**YOUR GOAL:** Show, from the records below, all lines that contain the word "length".

**PROVIDED MATERIAL:**
(** * safefile: atomic saving of files

    A shallow embedding of the Go package [safefile] (dchest/safefile).  The
    package writes to a temporary file next to the destination and renames it
    over the destination on commit.  Two revisions of the package are
    embedded:

    - the revision with [Commit] and a swappable [closeFunc]
      (top level of this file), and
    - the earlier revision with [CloseEx] (module [Rev1]).

    The operating system is an explicit world: a map from paths to files, a
    clock, a plan of injected faults and a log of the calls that were made.
    Package functions are written in a state monad over that world. *)

From Stdlib Require Import ZArith String Ascii HexadecimalString DecimalString.
From stdpp Require Import gmap strings list.

Local Open Scope string_scope.
Local Open Scope list_scope.
Local Open Scope Z_scope.

(** ** Errors *)

(** The error values the package and the [os] layer exchange.  [Errno n] is a
    raw system error number.  [ErrAlreadyCommitted] is the sentinel that the
    package test [TestDoubleCommit] compares against. *)
Inductive error : Type :=
  | ErrInvalid
  | ErrPermission
  | ErrExist
  | ErrNotExist
  | ErrClosed
  | ErrShortWrite
  | ErrAlreadyCommitted
  | Errno (n : Z).

#[global] Instance error_eq_dec : EqDecision error.
Proof. solve_decision. Defined.

Definition EEXIST : Z := 17.
Definition ENOTEMPTY : Z := 39.

(** ** Paths ([path/filepath], Unix) *)

Module filepath.

Definition Separator : ascii := "/"%char.

Definition IsPathSeparator (c : ascii) : bool :=
  if decide (c = Separator) then true else false.

(** [strings.Split(s, "/")]. *)
Fixpoint elements (s : string) : list string :=
  match s with
  | EmptyString => [""]
  | String c s' =>
      if IsPathSeparator c then "" :: elements s'
      else match elements s' with
           | e :: es => String c e :: es
           | [] => [String c ""]
           end
  end.

(** [strings.Join(es, "/")]. *)
Fixpoint join_sep (es : list string) : string :=
  match es with
  | [] => ""
  | [e] => e
  | e :: es' => e +:+ String Separator (join_sep es')
  end.

(** One path element of [Clean], applied to the elements kept so far (most
    recent first): empty and [.] elements are dropped, [..] removes the
    preceding real element, is dropped at the root and is kept at the front
    of a relative path. *)
Definition clean_step (rooted : bool) (kept : list string) (e : string)
  : list string :=
  if decide (e = "") then kept
  else if decide (e = ".") then kept
  else if decide (e = "..") then
    match kept with
    | top :: rest => if decide (top = "..") then ".." :: kept else rest
    | [] => if rooted then [] else [".."]
    end
  else e :: kept.

Definition rooted (path : string) : bool :=
  match path with
  | String c _ => IsPathSeparator c
  | EmptyString => false
  end.

(** [filepath.Clean]: the shortest path name equivalent to [path]. *)
Definition Clean (path : string) : string :=
  let kept := fold_left (clean_step (rooted path)) (elements path) [] in
  let body := join_sep (rev kept) in
  if rooted path then String Separator body
  else if decide (body = "") then "." else body.

(** The prefix of [path] up to and including its last separator. *)
Fixpoint upto_last_sep (path : string) : string :=
  match path with
  | EmptyString => ""
  | String c s' =>
      let r := upto_last_sep s' in
      if decide (r = "") then
        (if IsPathSeparator c then String c "" else "")
      else String c r
  end.

(** [filepath.Dir]: all but the last element of [path], cleaned. *)
Definition Dir (path : string) : string := Clean (upto_last_sep path).

(** [filepath.Join] of two elements: empty elements are ignored and the
    result is cleaned. *)
Definition Join (a b : string) : string :=
  if decide (a = "") then
    (if decide (b = "") then "" else Clean b)
  else Clean (a +:+ String Separator b).

(** The last byte of a string, [s[len(s)-1]]. *)
Fixpoint last_char (s : string) : option ascii :=
  match s with
  | EmptyString => None
  | String c EmptyString => Some c
  | String _ s' => last_char s'
  end.

End filepath.

(** ** Formatting ([fmt.Sprintf]) *)

(** The verb [%x] at a signed integer. *)
Definition fmt_x (n : Z) : string :=
  HexadecimalString.NilZero.string_of_int (Z.to_hex_int n).

(** The verb [%d] at a signed integer. *)
Definition fmt_d (n : Z) : string :=
  DecimalString.NilZero.string_of_int (Z.to_int n).

(** [fmt.Sprintf("%x-%d.tmp", nano, counter)]. *)
Definition Sprintf_tmp (nano counter : Z) : string :=
  fmt_x nano +:+ "-" +:+ fmt_d counter +:+ ".tmp".

(** ** The world: files, clock, faults and the call log *)

(** A file on disk: its permission bits and its bytes. *)
Record inode : Type := { mode : Z; data : list Byte.byte }.

(** What the environment does to the next system call: nothing, make it
    fail, or (for a write) cut it short after [n] bytes without an error. *)
Inductive Fault : Type :=
  | NoFault
  | Fail (e : error)
  | Short (n : nat).

(** The calls the package makes to the [os] layer. *)
Inductive Op : Type :=
  | OpOpen (name : string) (flag perm : Z)
  | OpWrite (name : string) (len : nat)
  | OpSync (name : string)
  | OpClose (name : string)
  | OpRename (oldpath newpath : string)
  | OpRemove (name : string).

(** A logged call with the error it returned ([None] is Go's [nil]). *)
Definition Event : Type := Op * option error.

Record World : Type := {
  files : gmap string inode;   (* the directory tree, by path *)
  clock : nat -> Z;            (* successive readings of UnixNano *)
  tick : nat;                  (* readings taken so far *)
  faults : list Fault;         (* faults for the system calls to come *)
  events : list Event          (* calls made so far, oldest first *)
}.

Definition set_files (fs : gmap string inode) (w : World) : World :=
  {| files := fs; clock := clock w; tick := tick w;
     faults := faults w; events := events w |}.

Definition set_tick (t : nat) (w : World) : World :=
  {| files := files w; clock := clock w; tick := t;
     faults := faults w; events := events w |}.

Definition set_faults (fl : list Fault) (w : World) : World :=
  {| files := files w; clock := clock w; tick := tick w;
     faults := fl; events := events w |}.

Definition add_event (ev : Event) (w : World) : World :=
  {| files := files w; clock := clock w; tick := tick w;
     faults := faults w; events := events w ++ [ev] |}.

(** The state monad over the world. *)
Definition M (A : Type) : Type := World -> A * World.

Definition ret {A} (a : A) : M A := fun w => (a, w).

Definition bind {A B} (m : M A) (k : A -> M B) : M B :=
  fun w => let (a, w') := m w in k a w'.

Declare Scope go_scope.
Delimit Scope go_scope with go.
Notation "'do' x <- m ; k" := (bind m (fun x => k))
  (at level 10, x name, m at level 100, k at level 200) : go_scope.
Notation "'do' ' p <- m ; k" := (bind m (fun x => match x with p => k end))
  (at level 10, p pattern, m at level 100, k at level 200) : go_scope.
Local Open Scope go_scope.

(** Takes the fault planned for the system call being made. *)
Definition next_fault : M Fault :=
  fun w => match faults w with
           | [] => (NoFault, w)
           | x :: rest => (x, set_faults rest w)
           end.

Definition log (op : Op) (r : option error) : M unit :=
  fun w => (tt, add_event (op, r) w).

Definition get_files : M (gmap string inode) := fun w => (files w, w).

Definition put_files (fs : gmap string inode) : M unit :=
  fun w => (tt, set_files fs w).

(** [time.Now().UnixNano()]. *)
Definition UnixNano : M Z :=
  fun w => (clock w (tick w), set_tick (S (tick w)) w).

(** ** The [os] layer *)

(** The state of an os file handle: the name it was opened with, whether it has
    been closed, and its read/write offset. *)
Record OsFile : Type := { Name : string; closed : bool; offset : nat }.

Definition set_closed (f : OsFile) : OsFile :=
  {| Name := Name f; closed := true; offset := offset f |}.

Definition advance (n : nat) (f : OsFile) : OsFile :=
  {| Name := Name f; closed := closed f; offset := (offset f + n)%nat |}.

Module os.

(** [os.IsExist]: the error reports that a file or directory already
    exists. *)
Definition IsExist (err : error) : bool :=
  match err with
  | ErrExist => true
  | Errno n => (n =? EEXIST) || (n =? ENOTEMPTY)
  | _ => false
  end.

(** Open flags, with their Linux values. *)
Definition O_RDWR : Z := 2.
Definition O_CREATE : Z := 64.
Definition O_EXCL : Z := 128.

Definition has_flag (flag bit : Z) : bool := negb (Z.land flag bit =? 0).

(** [os.OpenFile].  An existing file is opened as it is unless both
    [O_CREATE] and [O_EXCL] are set, in which case the call fails with
    [ErrExist]; a missing file is created when [O_CREATE] is set.  A failed
    call leaves the files as they were. *)
Definition OpenFile (name : string) (flag perm : Z) : M (OsFile + error) :=
  do flt <- next_fault;
  do fs <- get_files;
  let opened := {| Name := name; closed := false; offset := 0 |} in
  match flt with
  | Fail e => do _ <- log (OpOpen name flag perm) (Some e); ret (inr e)
  | _ =>
      match fs !! name with
      | Some _ =>
          if has_flag flag O_CREATE && has_flag flag O_EXCL then
            do _ <- log (OpOpen name flag perm) (Some ErrExist);
            ret (inr ErrExist)
          else
            do _ <- log (OpOpen name flag perm) None;
            ret (inl opened)
      | None =>
          if has_flag flag O_CREATE then
            do _ <- put_files (<[name := {| mode := perm; data := [] |}]> fs);
            do _ <- log (OpOpen name flag perm) None;
            ret (inl opened)
          else
            do _ <- log (OpOpen name flag perm) (Some ErrNotExist);
            ret (inr ErrNotExist)
      end
  end.

(** The bytes of a file after [b] is written at offset [off]. *)
Definition write_at (off : nat) (b content : list Byte.byte)
  : list Byte.byte :=
  take off content ++ b ++ drop (off + length b) content.

(** [File.Write] of package os.  A closed file fails without a system call.  A
    planned [Short n] writes only the first [n] bytes and reports no
    error. *)
Definition Write (f : OsFile) (b : list Byte.byte)
  : M (nat * option error * OsFile) :=
  if closed f then
    do _ <- log (OpWrite (Name f) (length b)) (Some ErrClosed);
    ret (0%nat, Some ErrClosed, f)
  else
    do flt <- next_fault;
    match flt with
    | Fail e =>
        do _ <- log (OpWrite (Name f) (length b)) (Some e);
        ret (0%nat, Some e, f)
    | _ =>
        let b' := match flt with Short n => take n b | _ => b end in
        do fs <- get_files;
        do _ <- match fs !! Name f with
                | Some nd =>
                    put_files (<[Name f := {| mode := mode nd;
                                  data := write_at (offset f) b' (data nd) |}]> fs)
                | None => ret tt
                end;
        do _ <- log (OpWrite (Name f) (length b)) None;
        ret (length b', None, advance (length b') f)
    end.

(** [File.Sync] of package os. *)
Definition Sync (f : OsFile) : M (option error) :=
  if closed f then
    do _ <- log (OpSync (Name f)) (Some ErrClosed);
    ret (Some ErrClosed)
  else
    do flt <- next_fault;
    let r := match flt with Fail e => Some e | _ => None end in
    do _ <- log (OpSync (Name f)) r;
    ret r.

(** [File.Close] of package os.  Closing a closed file is an error.  The file is
    closed afterwards even when the system call reports an error. *)
Definition Close (f : OsFile) : M (option error * OsFile) :=
  if closed f then
    do _ <- log (OpClose (Name f)) (Some ErrClosed);
    ret (Some ErrClosed, f)
  else
    do flt <- next_fault;
    let r := match flt with Fail e => Some e | _ => None end in
    do _ <- log (OpClose (Name f)) r;
    ret (r, set_closed f).

(** [os.Rename]: the file at [oldpath] replaces whatever is at [newpath].
    A failed call leaves the files as they were. *)
Definition Rename (oldpath newpath : string) : M (option error) :=
  do flt <- next_fault;
  do fs <- get_files;
  match flt with
  | Fail e => do _ <- log (OpRename oldpath newpath) (Some e); ret (Some e)
  | _ =>
      match fs !! oldpath with
      | Some nd =>
          do _ <- put_files (<[newpath := nd]> (delete oldpath fs));
          do _ <- log (OpRename oldpath newpath) None;
          ret None
      | None =>
          do _ <- log (OpRename oldpath newpath) (Some ErrNotExist);
          ret (Some ErrNotExist)
      end
  end.

(** [os.Remove].  A failed call leaves the files as they were. *)
Definition Remove (name : string) : M (option error) :=
  do flt <- next_fault;
  do fs <- get_files;
  match flt with
  | Fail e => do _ <- log (OpRemove name) (Some e); ret (Some e)
  | _ =>
      match fs !! name with
      | Some _ =>
          do _ <- put_files (delete name fs);
          do _ <- log (OpRemove name) None;
          ret None
      | None =>
          do _ <- log (OpRemove name) (Some ErrNotExist);
          ret (Some ErrNotExist)
      end
  end.

End os.

(** ** Package safefile, the revision with [Commit] *)

(** Go's [int] and [int64]: 64-bit two's complement. *)
Definition wrap_int (n : Z) : Z := (n + 2 ^ 63) mod 2 ^ 64 - 2 ^ 63.

(** [counter++] on a Go [int]. *)
Definition incr (counter : Z) : Z := wrap_int (counter + 1).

**EXPECTED ANSWER:**
  take off content ++ b ++ drop (off + length b) content.
    do _ <- log (OpWrite (Name f) (length b)) (Some ErrClosed);
        do _ <- log (OpWrite (Name f) (length b)) (Some e);
        do _ <- log (OpWrite (Name f) (length b)) None;
        ret (length b', None, advance (length b') f)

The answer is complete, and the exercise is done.